Ultimately I think Link and Zelda make for a good couple not just because they have so much shared history together, but specifically because both are canonically kind of weird. Zelda makes people eat frogs, and Link is someone who eats rocks. I prefer to imagine that even before the Calamity Zelda could fully be herself around Link. And in TotK it's clear she has a high opinion of Link, considering how much she brags about him to Rauru (which was a super cute scene).
Since we've been taking note of any hand holding instances between Link and Zelda it should be noted that there's some of those here as well, though none of them are what I'd classify anywhere near romantic. As the bodyguard Link drags Zelda by the hand when they run away from enemies, and the ultimate hand holding game TotK also gives one hand holding moment to Zelink too (though Link holds hands in pretty much every important character in that game). And we also get a little princess carry moment at the end so that's cool.

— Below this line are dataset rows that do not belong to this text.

Lemma sync_is_retried_witness :
  n_syncing waiting = true /\
  exists j, (0 < j <= 12)%nat /\
    returns (run_ops waiting (replicate j (OpTick false))) (fun n' => hasSyncReq n' = true).
Proof.
  split; [vm_compute; reflexivity|]. apply (sync_is_retried waiting 12).
  - split;
      [right; split; vm_compute; reflexivity|vm_compute; discriminate
      |split; vm_compute; reflexivity|split; decide_goal|decide_goal|decide_goal
      |vm_compute; reflexivity].
  - vm_compute. reflexivity.
Defined.

(**  Election safety does not hold.  Three fresh nodes time out; 1 and 3
    campaign for term 2, 1 wins with the vote of 2.  Winning clears
    [voteFor], so 1 grants the pending request of 3 in the same term, and 3
    becomes leader of term 2 as well. *)
Theorem two_leaders_in_one_term :
  let c := acts three_nodes
             (replicate 10 (ATick 1) ++ replicate 10 (ATick 3) ++
              [AReady 1; AReady 3;
               ADeliver 0; AReady 1; ADeliver 5; (* 1 votes for itself *)
               ADeliver 0; AReady 2; ADeliver 4; (* 2 votes for 1, which wins *)
               ADeliver 3; AReady 3; ADeliver 3; (* 3 votes for itself *)
               ADeliver 1; AReady 1; ADeliver 4  (* 1 votes for 3, which wins *)
              ]) in
  role_term c 1 = Some (RoleLeader, 2) /\ role_term c 3 = Some (RoleLeader, 2).
Proof. vm_compute. split; reflexivity. Qed.

(** A fresh node that received two logs of the terms 2 and 3 in one response
    and handed them to the storage. *)
Definition two_terms : res (Node * list Event) :=
  let! n := NewNode 0 (mkRaftState 0 0 0) NodeProps.opts3 in
  let! n := run_ops n
    [OpStep {| emptyEvent with ev_Type := SyncResp; ev_From := 2; ev_Term := 3;
                 ev_Reason := ReasonOk;
                 ev_Logs := [{| EmptyLog with log_Index := 1; log_Term := 2 |};
                             {| EmptyLog with log_Index := 2; log_Term := 3 |}] |}] in
  Ready n.

(**  [Ready] records only the first change of term of a batch.  The last
    log handed to the storage has term 3, the node reports 2 as the term of
    its last log, and it grants its vote to a candidate whose last log is of
    term 2, that is, older than its own. *)
Theorem vote_for_older_log :
  exists n evs e l n',
    two_terms = Ok (n, evs) /\ e ∈ evs /\ ev_Type e = StoreReq /\
    List.last (ev_Logs e) EmptyLog = l /\ log_Term l = 3 /\ log_Index l = 2 /\
    LastLogTerm n = Ok 2 /\
    Step n (ask 3 4 2 2) = Ok (n', None) /\ n_voteFor n' = 3.
Proof.
  eexists _, _, _, _, _. split; [vm_compute; reflexivity|].
  split; [apply elem_of_cons; left; reflexivity|].
  split; [reflexivity|]. split; [reflexivity|]. split; [reflexivity|]. split; [reflexivity|].
  split; [vm_compute; reflexivity|]. split; vm_compute; reflexivity.
Qed.
End ElectionProps.
(* ===== verification/RaftApplied.v ===== *)
(** * Only apply responses move the applied index

    For every event, tick and ready round, and without any assumption on the
    node, the applied index stays what it is unless the storage reports that logs
    were applied, and then it does not go back.  The wake-up of the waiters, of a
    single node ([RaftWake]) and of a group ([GroupWake]), rests on it. *)

From S2P Require Import Prelude RaftTypes RaftQueue RaftNode RaftCommit RaftInv.

(** ** The applied index is moved by apply responses only *)

(** The applied index of the result, if there is one. *)
Definition keeps_applied (n : Node) (m : res Node) : Prop :=
  if_returns m (fun n' => q_appliedIndex (n_queue n') = q_appliedIndex (n_queue n)).
Definition keeps_applied_h (n : Node) (m : handled) : Prop :=
  if_returns m (fun '(n', _) => q_appliedIndex (n_queue n') = q_appliedIndex (n_queue n)).

Lemma truncateLogTo_applied q i :
  if_returns (truncateLogTo q i) (fun q' => q_appliedIndex q' = q_appliedIndex q).
Proof.
  unfold truncateLogTo. destruct (_ <? i); [done|].
  intros q' (r1 & H1 & [= <-])%res_bind_Ok. simpl. revert H1.
  destruct (i <? _); [by intros [= <-]|].
  intros (l & _ & [= <-])%res_bind_Ok. done.
Qed.
Lemma gwaitApply_ok m t key maxIndex applied pick :
  table_ok m t ->
  exists m' p, gwaitApply m key maxIndex applied pick = Ok (m', p) /\ t !! p = None /\
    table_ok m' (<[p := new_ticket key maxIndex applied]> t).
Proof.
  intros H. destruct (bucketIndex_lt m t key H) as [b Hb]. unfold gwaitApply, with_bucket.
  rewrite Hb. destruct (poolGet (gw_store m) b pick) as [[st1 b1] p] eqn:Hg.
  destruct (poolGet_ok m t _ b pick st1 b1 p H Hb Hg) as (Hst & Hn & Hlt & Hps & Hnd & Hpool & Hoth & Hh).
  destruct (wb_waitApply_ok st1 b1 p t key maxIndex applied _ b pick Hg Hst Hn Hlt)
    as (st' & -> & Hst' & Hh').
  cbn [res_bind]. do 2 eexists. split; [done|]. split; [done|].
  set (tk := new_ticket key maxIndex applied) in *.
  assert (Hkey : tk_key tk = key) by done.
  assert (Hne : forall q tq, t !! q = Some tq -> q ≠ p) by congruence.
  assert (Hin : forall q, q ∈ wb_progresses b -> q ≠ p).
  { intros q Hq. destruct (to_waiting _ _ H _ _ _ Hb Hq) as (x & Hx & _). eauto. }
  eapply table_ok_set; try done.
  - intros q Hq. destruct (decide (q = p)) as [->|Hqp].
    + exists tk. rewrite lookup_insert_eq. destruct (tk_signalled tk) eqn:Es; [|by rewrite Hkey].
      rewrite Hps in Hq. by destruct (Hin p Hq).
    + destruct (to_waiting _ _ H _ _ q Hb) as (x & Hx).
      { destruct (tk_signalled tk); simpl in Hq; rewrite Hps in Hq; [done|].
        by apply elem_of_app in Hq as [?|?%list_elem_of_singleton]. }
      exists x. by rewrite lookup_insert_ne.
  - intros q tq Hq _ _. rewrite lookup_insert_ne; [done|]. intros ->. by eapply Hne.
  - intros q tq Hq Hs. apply lookup_insert_Some in Hq as [[<- <-]|[Hqp Hq]].
    + rewrite Hkey, decide_True by done. rewrite Hs. simpl. apply elem_of_app. right. constructor.
    + case_decide as Ei; [|done]. destruct (to_listed _ _ H q tq Hq Hs) as (b' & Hb' & Hq').
      rewrite Ei, Hb in Hb'. injection Hb' as <-. rewrite <-Hps in Hq'.
      destruct (tk_signalled tk); simpl; [done|]. apply elem_of_app. by left.
  - pose proof (to_nodup _ _ H _ _ Hb) as Hn'. rewrite <-Hps in Hn'.
    destruct (tk_signalled tk); simpl; [done|]. apply NoDup_app. split; [done|].
    split; [|apply NoDup_singleton]. intros q Hq ->%list_elem_of_singleton.
    rewrite Hps in Hq. by destruct (Hin p Hq).
  - intros q Hq. assert (Hq' : q ∈ wb_progressPool b1) by (by destruct (tk_signalled tk)).
    destruct (Hpool q Hq') as [Hqb Hqp]. destruct (to_pooled _ _ H _ _ _ Hb Hqb).
    rewrite lookup_insert_ne by done. auto.
  - by destruct (tk_signalled tk).
  - intros j bj q Hj Hbj Hq. destruct (to_pooled _ _ H _ _ _ Hbj Hq) as [E ?].
    rewrite lookup_insert_ne by (intros ->; by eapply Hoth). split; [|auto]. intros Hq'.
    assert (q ∈ wb_progressPool b1) as [Hqb _]%Hpool by (by destruct (tk_signalled tk)).
    apply Hj. by eapply to_pools_apart.
Qed.
(* ===== verification/RaftGroup.v ===== *)
(** * A group of rafts

    [pkg/raft/raftgroup]: one event loop drives many rafts.  Events for all of
    them arrive through one queue ([GroupQueue]) with the key of their raft; the
    loop looks the raft up ([GroupList]), steps it, then asks every raft for its
    ready events and hands the local ones to a pool of workers, which report
    through the queue.  Proposers run concurrently with the loop: they read the
    published state of a raft, wait for the answer to their event and then for
    the application of their log ([GroupWait]).

    A raft of the group is a [Node]; the group holds one per key.  The storage is
    the class [GStorage], keyed by raft.  Whether a submission to the pool
    succeeds is an oracle. *)

From S2P Require Import Prelude RaftTypes RaftQueue RaftNode WkProto RaftCodec.
From S2P Require Import GroupQueue GroupList GroupWait.

(** ** Storage *)

(** [pkg/raft/raftgroup/storage.go] [IStorage]

    A reading operation returns [None] on an error; a writing one returns the
    new state and whether it succeeded. *)
Class GStorage (St : Type) := {
  AppendLogs : St -> string -> list Log -> option TermStartIndexInfo -> St * bool;
  GetTermStartIndex : St -> string -> Z -> option Z;
  LeaderLastLogTerm : St -> string -> option Z;
  LeaderTermGreaterEqThan : St -> string -> Z -> option Z;
  GetLogs : St -> string -> Z -> Z -> Z -> option (list Log);
  Apply : St -> string -> list Log -> St * bool;
  TruncateLogTo : St -> string -> Z -> St * bool;
  DeleteLeaderTermStartIndexGreaterThanTerm : St -> string -> Z -> St * bool;
  SaveConfig : St -> string -> Config -> St * bool
}.

(** [pkg/raft/raftgroup/options.go] [Options]

    The fields the loop and the workers read. *)
Record GOptions := mkGOptions {
  go_ReceiveQueueLength : Z;
  go_MaxLogSizePerBatch : Z;
  go_NotNeedApplied : bool;
  go_HasAppliedObserver : bool
}.

(** [pkg/raft/raftgroup/options.go] [NewOptions] *)
Definition NewGOptions : GOptions := mkGOptions 1024 (1024 * 1024 * 10) false false.

Section Group.
Context (growslice : Z -> Z -> Z) {W : WkProto} {St : Type} {HS : GStorage St}.

(** ** State *)

(** A task of the worker pool, with the key of its raft. *)
Inductive gjob :=
| JStore (key : string) (e : Event)
| JGetLogs (key : string) (e : Event)
| JTruncate (key : string) (e : Event)
| JApply (key : string) (e : Event)
| JRoleChange (key : string) (e : Event)
| JSendPropose (key : string) (e : Event).

(** [pkg/raft/raftgroup/raftgroup.go] [RaftGroup]

    [rg_nodes] are the rafts themselves, [rg_locks] the rafts whose mutex is
    held, [rg_answers] what was sent on the channel of an event that carries
    one, [rg_sent] what the transport was given, [rg_observed] the calls of the
    applied observer.  The other fields are as in [RaftDriver]. *)
Record RaftGroup := mkRaftGroup {
  rg_raftList : linkedList (R := string);
  rg_nodes : gmap string Node;
  rg_locks : gset string;
  rg_mq : EventQueue;
  rg_wait : gwait;
  rg_store : St;
  rg_opts : GOptions;
  rg_jobs : list gjob;
  rg_applyWG : Z;
  rg_sent : list (string * Event);
  rg_observed : list (string * Z);
  rg_answers : gmap nat (option GoError);
  rg_advanced : bool;
  rg_fowardProposeWait : gmap Z unit;
  rg_triggered : list (Z * option (list ProposeResp));
  rg_submit : nat -> bool;
  rg_submits : nat
}.

(** The rafts are identified by their keys. *)
Definition raftKey (key : string) : string := key.

(** [pkg/raft/raftgroup/raftgroup.go] [New] *)
Definition New (store : St) (opts : GOptions) (submit : nat -> bool) : RaftGroup :=
  {| rg_raftList := newLinkedList; rg_nodes := ∅; rg_locks := ∅;
     rg_mq := NewEventQueue (go_ReceiveQueueLength opts) false 0 0;
     rg_wait := gnewWait; rg_store := store; rg_opts := opts; rg_jobs := [];
     rg_applyWG := 0; rg_sent := []; rg_observed := []; rg_answers := ∅;
     rg_advanced := false; rg_fowardProposeWait := ∅; rg_triggered := [];
     rg_submit := submit; rg_submits := 0 |}.
(** [pkg/wkutil/common.go] [BoolToUint8] *)
Definition BoolToUint8 (b : bool) : Z := if b then 1 else 0.
(** [pkg/wkutil/common.go] [Uint8ToBool] *)
Definition Uint8ToBool (b : Z) : bool := b =? 1.

(** [pkg/cluster/node/clusterconfig/cmd.go] [EncodeNodeOnlineStatusChange] *)
Definition EncodeNodeOnlineStatusChange (nodeId : Z) (online : bool) : bytes :=
  WriteUint64 nodeId ++ WriteUint8 (BoolToUint8 online).
(** [pkg/cluster/node/clusterconfig/cmd.go] [DecodeNodeOnlineStatusChange] *)
Definition DecodeNodeOnlineStatusChange (data : bytes) : option (Z * bool) :=
  fst <$> (do! nodeId <- Uint64; do! online <- Uint8; dret (nodeId, Uint8ToBool online)) data.

(** [pkg/cluster/node/clusterconfig/cmd.go] [EncodeMigrateSlot] *)
Definition EncodeMigrateSlot (slotId fromNodeId toNodeId : Z) : bytes :=
  WriteUint32 slotId ++ WriteUint64 fromNodeId ++ WriteUint64 toNodeId.
(** [pkg/cluster/node/clusterconfig/cmd.go] [DecodeMigrateSlot] *)
Definition DecodeMigrateSlot (data : bytes) : option (Z * Z * Z) :=
  fst <$> (do! slotId <- Uint32; do! fromNodeId <- Uint64; do! toNodeId <- Uint64;
           dret (slotId, fromNodeId, toNodeId)) data.

(** [pkg/cluster/node/clusterconfig/cmd.go] [EncodeNodeStatusChange]

    [uint32] of a protobuf enumeration. *)
Definition EncodeNodeStatusChange (nodeId : Z) (status : NodeStatus) : bytes :=
  WriteUint64 nodeId ++ WriteUint32 (u32 (NodeStatus_num status)).
(** [pkg/cluster/node/clusterconfig/cmd.go] [DecodeNodeStatusChange] *)
Definition DecodeNodeStatusChange (data : bytes) : option (Z * NodeStatus) :=
  fst <$> (do! nodeId <- Uint64; do! status <- Uint32; dret (nodeId, NodeStatus_of (i32 status))) data.

(** [pkg/cluster/node/clusterconfig/cmd.go] [EncodeSlotStatusChange] *)
Definition EncodeSlotStatusChange (slotId : Z) (status : SlotStatus) : bytes :=
  WriteUint32 slotId ++ WriteUint32 (u32 (SlotStatus_num status)).
(** [pkg/cluster/node/clusterconfig/cmd.go] [DecodeSlotStatusChange] *)
Definition DecodeSlotStatusChange (data : bytes) : option (Z * SlotStatus) :=
  fst <$> (do! slotId <- Uint32; do! status <- Uint32; dret (slotId, SlotStatus_of (i32 status))) data.

(** [pkg/cluster/node/clusterconfig/cmd.go] [EncodeLeaderChange] *)
Definition EncodeLeaderChange (leaderId : Z) : bytes := WriteUint64 leaderId.
(** [pkg/cluster/node/clusterconfig/cmd.go] [DecodeLeaderChange] *)
Definition DecodeLeaderChange (data : bytes) : option Z := fst <$> Uint64 data.

(** [pkg/cluster/node/types/config.go] [(s SlotSet) Marshal] *)
Fixpoint SlotSet_Marshal (s : list Slot) : option bytes :=
  match s with
  | [] => Some []
  | slot :: rest =>
      data ← Slot_pbMarshal slot;
      more ← SlotSet_Marshal rest;
      Some (WriteBinary data ++ more)
  end.

(** [pkg/cluster/node/types/config.go] [(s *SlotSet) Unmarshal]

    [for decoder.Len() > 0]: every round takes at least the two bytes of a
    length, so the length of the data is enough fuel. *)
Fixpoint SlotSet_loop (fuel : nat) (data : bytes) : res (option (list Slot)) :=
  match data with
  | [] => Ok (Some [])
  | _ =>
      match fuel with
      | O => NoFuel
      | S fuel =>
          match Binary data with
          | None => Ok None
          | Some (slotData, rest) =>
              match Slot_pbUnmarshal slotData with
              | None => Ok None
              | Some slot =>
                  let! more := SlotSet_loop fuel rest in
                  Ok (match more with Some slots => Some (slot :: slots) | None => None end)
              end
          end
      end
  end.
Definition SlotSet_Unmarshal (data : bytes) : res (option (list Slot)) :=
  SlotSet_loop (length data) data.

(** [pkg/cluster/node/clusterconfig/cmd.go] [EncodeNodeJoined]

    The loop over the slots is that of [SlotSet.Marshal]. *)
Definition EncodeNodeJoined (nodeId : Z) (slots : list Slot) : option bytes :=
  more ← SlotSet_Marshal slots;
  Some (WriteUint64 nodeId ++ more).
(** [pkg/cluster/node/clusterconfig/cmd.go] [DecodeNodeJoined] *)
Definition DecodeNodeJoined (data : bytes) : res (option (Z * list Slot)) :=
  match Uint64 data with
  | None => Ok None
  | Some (nodeId, rest) =>
      let! slots := SlotSet_loop (length rest) rest in
      Ok (match slots with Some slots => Some (nodeId, slots) | None => None end)
  end.

(** ** Application *)

(** What a node of the cluster keeps: the configuration, that it was saved, and the
    events handed to its raft. *)
Record CServer := mkCServer {
  cs_NodeId : Z;
  cs_cfg : CConfig;
  cs_inited : bool;
  cs_raftEvents : list Event
}.

(** [pkg/cluster/node/clusterconfig/server.go] [(s *Server) configToRaftConfig] *)
Definition configToRaftConfig (nodeId : Z) (c : CConfig) : Config :=
  let replicas := map nd_Id (List.filter (fun n =>
    nd_AllowVote n && bool_decide (nd_Role n = NodeRoleReplica) &&
    negb (ArrayContainsUint64 (cc_Learners c) (nd_Id n))) (cc_Nodes c)) in
  let leader := match replicas with
                | [r] => if r =? nodeId then nodeId else 0
                | _ => 0
                end in
  {| emptyConfig with cfg_Replicas := replicas; cfg_MigrateFrom := cc_MigrateFrom c;
                      cfg_MigrateTo := cc_MigrateTo c; cfg_Learners := cc_Learners c;
                      cfg_Leader := leader |}.

Definition with_cfg (s : CServer) (c : CConfig) : CServer := {| s with cs_cfg := c |}.

(** [pkg/cluster/node/clusterconfig/server.go] [(s *Server) switchConfig] *)
Definition cswitchConfig (s : CServer) : CServer :=
  {| s with cs_raftEvents := cs_raftEvents s ++
     [{| emptyEvent with ev_Type := ConfChange;
                         ev_Config := configToRaftConfig (cs_NodeId s) (cs_cfg s) |}] |}.

(** A handler of a command; [None] is an error. *)
Definition chandled := res (option CServer).

(** [pkg/cluster/node/clusterconfig/server_apply.go] [(s *Server) handleConfigChange] *)
Definition handleConfigChange (s : CServer) (data : bytes) : chandled :=
  Ok (cfg ← Config_pbUnmarshal data; Some (with_cfg s cfg)).

(** [pkg/cluster/node/clusterconfig/server_apply.go] [(s *Server) handleApiServerAddrChange] *)
Definition handleApiServerAddrChange (s : CServer) (data : bytes) : chandled :=
  Ok ('(nodeId, addr) ← DecodeApiServerAddrChange data;
      Some (with_cfg s (updateApiServerAddr (cs_cfg s) nodeId addr))).

(** [pkg/cluster/node/clusterconfig/server_apply.go] [(s *Server) handleNodeOnlineStatusChange] *)
Definition handleNodeOnlineStatusChange (s : CServer) (data : bytes) (now : Z) : chandled :=
  Ok ('(nodeId, online) ← DecodeNodeOnlineStatusChange data;
      Some (with_cfg s (updateNodeOnlineStatus (cs_cfg s) nodeId online now))).

(** [pkg/cluster/node/clusterconfig/server_apply.go] [(s *Server) handleSlotUpdate] *)
Definition handleSlotUpdate (s : CServer) (data : bytes) : chandled :=
  let! slotset := SlotSet_Unmarshal data in
  Ok (slots ← slotset; Some (with_cfg s (updateSlots (cs_cfg s) slots))).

While I don't think any of the games confirm that they are canonically a couple, I think there's a lot that points in that direction. Kass relays his teacher's observation that Zelda was in fact in love with Link, and while this is third-hand information and either Kass or the teacher could have misunderstood something, but that just feels like a really strange thing to put in the game especially when it isn't challenged in any way. Then there's the TotK house debate which has been discussed to death, so I'll just state the often listed things that Link can only sleep in the bed of this house, and if Zelda lived alone she wouldn't have as much need for a private study. And also the process of elimination: the game doesn't really give Link any other house where he would have lived during the years between BotW and TotK.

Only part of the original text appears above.